_Task to carry out:_ Count the lines below with the string "Python" in them. Only the number should be given.

* * *

(* ===== verification/BatchBlocks.v ===== *)
(** * Batches of the driver's blocks

    [Batch.v] works on anything that keeps [BlockLaws].  Here the blocks of [Block.v] with
    the columns of [ColumnType.v] are shown to keep them: a row appended to a block whose
    columns are consistent and have equally many rows is what is read behind the others,
    each value as its column stores it. *)

From S2P Require Import Prelude GoStd Wire Column ColumnLaws ColumnLeaf ColumnType Block BlockColumns Batch.

Section driver_blocks.
Context {W : Wire}.
Variable conv_float : intkind → nat → Z → Z.
Variable to_float : nat → prim → Z.
Variable duration_string : Z → gostring.
Variable other : gostring → gostring → result cerr Interface.
(** The columns of the table, at least one. *)
Variables (C0 : lawful_column) (Cs : list lawful_column).

#[local] Instance columns : ColumnOps := interface_columns conv_float to_float duration_string other.
#[local] Existing Instance col_laws.

(** Row [i] of a block. *)
Definition block_row (k : Block) (i : nat) : list value := omap (λ c : any_column, row_of c i) (Columns k).

#[export] Instance driver_blocks : BlockOps := {|
  blk := Block;
  brow := list value;
  crow := list value;
  berr := block_err;
  bAppend := Block.Append;
  bRows := block_Rows;
  bReset := block_Reset;
  content k := map (block_row k) (seq 0 (block_Rows k))
|}.

(** A column of its type, in a consistent state, with [n] rows. *)
Definition consistent (n : nat) (C : lawful_column) (c : any_column) : Prop :=
  ∃ s, c = MkAny (col_of C) s ∧ wf (col_of C) s ∧ Rows (col_of C) s = n.

Definition block_consistent (k : Block) : Prop := Forall2 (consistent (block_Rows k)) (C0 :: Cs) (Columns k).

(** Every column is within the sizes of the wire. *)
Definition block_within (k : Block) : Prop :=
  ∀ j C s, (C0 :: Cs) !! j = Some C → Columns k !! j = Some (MkAny (col_of C) s) → fits (col_of C) s.

Definition row_accepted (r : list value) : Prop := Forall2 (λ C v, accepts (col_of C) v) (C0 :: Cs) r.
Definition row_stored (r : list value) : list value := zip_with (λ C v, stored (col_of C) v) (C0 :: Cs) r.

(** The columns after a row: one row more, the old ones as they were. *)
Lemma append_loop_consistent n cols r cols' :
  ∀ Ds, Forall2 (consistent n) Ds cols → Forall2 (λ C v, accepts (col_of C) v) Ds r →
  append_loop cols r = (cols', None) →
  (∀ j C s, Ds !! j = Some C → cols' !! j = Some (MkAny (col_of C) s) → fits (col_of C) s) →
  Forall2 (consistent (S n)) Ds cols'
  ∧ omap (λ c : any_column, row_of c n) cols' = zip_with (λ C v, stored (col_of C) v) Ds r
  ∧ ∀ i, i < n → omap (λ c : any_column, row_of c i) cols' = omap (λ c : any_column, row_of c i) cols.
Proof.
  revert r cols'. induction cols as [|c cols IH]; intros r cols' Ds Hc Hr E Hf; inversion Hc as [|C ? Ds' ? HC Hc']; subst;
    inversion Hr as [|? v ? r' Hv Hr']; subst.
  { cbn [append_loop] in E. injection E as <-. done. }
  destruct HC as (s & -> & Hw & Hn). cbn [append_loop Block.AppendRow columns interface_columns iface cstate] in E.
  destruct (Column.AppendRow (col_of C) s v) as [[s' [e|]]|] eqn:Ea; [done| |done].
  destruct (append_loop (CO := columns) cols r') as [cs e] eqn:El. injection E as <- ->.
  assert (fits (col_of C) s') as Hfs by (by apply (Hf 0)).
  destruct (law_append _ _ _ Hw Hv Ea Hfs) as (Hw' & Hn' & Hold & Hnew).
  destruct (IH r' cs Ds' Hc' Hr' El) as (H1 & H2 & H3).
  { intros j D t Hj Ht. by apply (Hf (S j)). }
  split; [constructor; [exists s'; split; [done|split; [done|congruence]]|done]|]. split.
  - cbn [omap list_omap zip_with]. unfold row_of at 1. cbn [iface cstate]. rewrite Hn in Hnew. rewrite Hnew. by rewrite <- H2.
  - intros i Hi. cbn [omap list_omap]. unfold row_of at 1 3. cbn [iface cstate]. rewrite Hold by lia. by rewrite <- (H3 i Hi).
Qed.

Lemma block_Rows_consistent n k : Forall2 (consistent n) (C0 :: Cs) (Columns k) → block_Rows k = n.
Proof.
  intros H. unfold block_Rows. inversion H as [|? c ? cols (s & -> & _ & Hn) _]. done.
Qed.

Lemma driver_append k r k' :
  block_consistent k → row_accepted r → Block.Append k r = (k', None) → block_within k' →
  block_consistent k' ∧ content k' = content k ++ [row_stored r].
Proof.
  intros Hk Hr Ea Hf. unfold Block.Append in Ea. destruct (negb _); [done|].
  destruct (append_loop (Columns k) r) as [cols e] eqn:El. injection Ea as <- ->.
  destruct (append_loop_consistent _ _ _ _ _ Hk Hr El Hf) as (H1 & H2 & H3).
  pose proof (block_Rows_consistent _ (MkBlock (names k) cols) H1) as Hn. split; [unfold block_consistent; by rewrite Hn|].
  cbn [content driver_blocks]. rewrite Hn, seq_S, map_app. f_equal.
  - apply map_ext_in. intros i [_ Hi]%in_seq. by apply H3.
  - cbn [map]. f_equal. exact H2.
Qed.

#[export] Instance driver_laws : BlockLaws driver_blocks.
Proof.
  refine (@Build_BlockLaws driver_blocks block_consistent block_within row_accepted row_stored driver_append _ _).
  - intros k _. cbn [bRows content driver_blocks]. split; [by intros ->|]. intros H%map_eq_nil. by destruct (block_Rows k).
  - intros k Hk.
    assert (Forall2 (consistent 0) (C0 :: Cs) (Columns (block_Reset k))) as H0.
    { cbn [block_Reset Columns]. apply Forall2_fmap_r. eapply Forall2_impl; [exact Hk|]. intros C c (s & -> & Hw & _).
      destruct (law_reset (I := col_of C) s Hw) as [Hw' Hr']. by exists (Reset (col_of C) s). }
    pose proof (block_Rows_consistent _ _ H0) as Hn. cbn [bReset content driver_blocks]. split; [unfold block_consistent; by rewrite Hn|].
    by rewrite Hn.
Defined.

(** A block with the columns of the table and no rows. *)
Lemma fresh_block_consistent ns : block_consistent (MkBlock ns (map fresh_col (C0 :: Cs))) ∧ content (MkBlock ns (map fresh_col (C0 :: Cs))) = [].
Proof.
  assert (∀ Ds, Forall2 (consistent 0) Ds (map fresh_col Ds)) as H.
  { intros Ds. apply Forall2_fmap_r, Forall_Forall2_diag, Forall_true. intros C. destruct (law_fresh (I := col_of C)) as [Hw Hr].
    by exists (fresh (col_of C)). }
  pose proof (block_Rows_consistent _ (MkBlock ns (map fresh_col (C0 :: Cs))) (H (C0 :: Cs))) as Hn.
  split; [unfold block_consistent; rewrite Hn; apply H|]. cbn [content driver_blocks]. by rewrite Hn.
Qed.

(** A new batch on the driver's own columns: appends and flushes that return no error,
    and a final [Send] that does not either, have handed over every row once and in
    order, each value as its column stores it. *)
Lemma driver_rows_delivered c closeFlush ns os w b' w' es :
  let b := MkBatch None (Some c) false false closeFlush (MkBlock ns (map fresh_col (C0 :: Cs))) in
  held_is c w (Some c) → Forall append_or_flush os → Forall row_accepted (appended os) → stays_fit os b w →
  run_ops (os ++ [OpSend]) b w = Some (b', w', es) → Forall (λ e, e = None) es →
  delivered (trace w') = delivered (trace w) ++ map row_stored (appended os).
Proof.
  intros b Hw Ho Hr Hf E Hes. destruct (fresh_block_consistent ns) as [Hk Hn].
  refine (proj1 (run_delivers c os b w b' w' es _ Hk Hn Ho Hr Hf E Hes)). split; [done|]. split; [by eexists|done].
Qed.
End driver_blocks.
(** * Proxy-Tools: the proxy checker and the scraper's endpoint validation

    A shallow embedding of [proxy_checker.py] (class [ProxyChecker]) and of
    the validation path of [proxy_scraper.py] (class [ProxyScraper]),
    together with the properties of the design document that concern them.

    Conventions.
    - A Python [str] is a [string]; a character is read as the code point
      of the same number (U+0000 to U+00FF).
    - A Python [int] is a [Z].
    - A Python [set] of strings is a [gset string]; [list(set(...))] is
      [elements], one duplicate-free enumeration among the possible ones.
    - Methods that touch the object, the disk or the console are written in
      a state-and-exception monad over [World].
    - The probes only read the network, and the rest of [check_proxy] runs
      under [self.lock]; a run of the thread pool is therefore one call of
      [check_proxy] after the other, in the order in which the candidates
      reach the lock, an order that [run_check] takes as a parameter. *)

From Stdlib Require Import Ascii String ZArith QArith Lia.
From stdpp Require Import base list strings gmap sets.

#[local] Open Scope Z_scope.

(** ** Python string primitives *)

Module Py.

(** [str.isspace] on one character; also the set that [str.strip()]
    removes and that the pattern [\s] matches. *)
Definition isspace (c : ascii) : bool :=
  let n := nat_of_ascii c in
  ((9 <=? n)%nat && (n <=? 13)%nat) || ((28 <=? n)%nat && (n <=? 32)%nat)
  || (n =? 133)%nat || (n =? 160)%nat.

* * *

_Solution to this problem:_ 4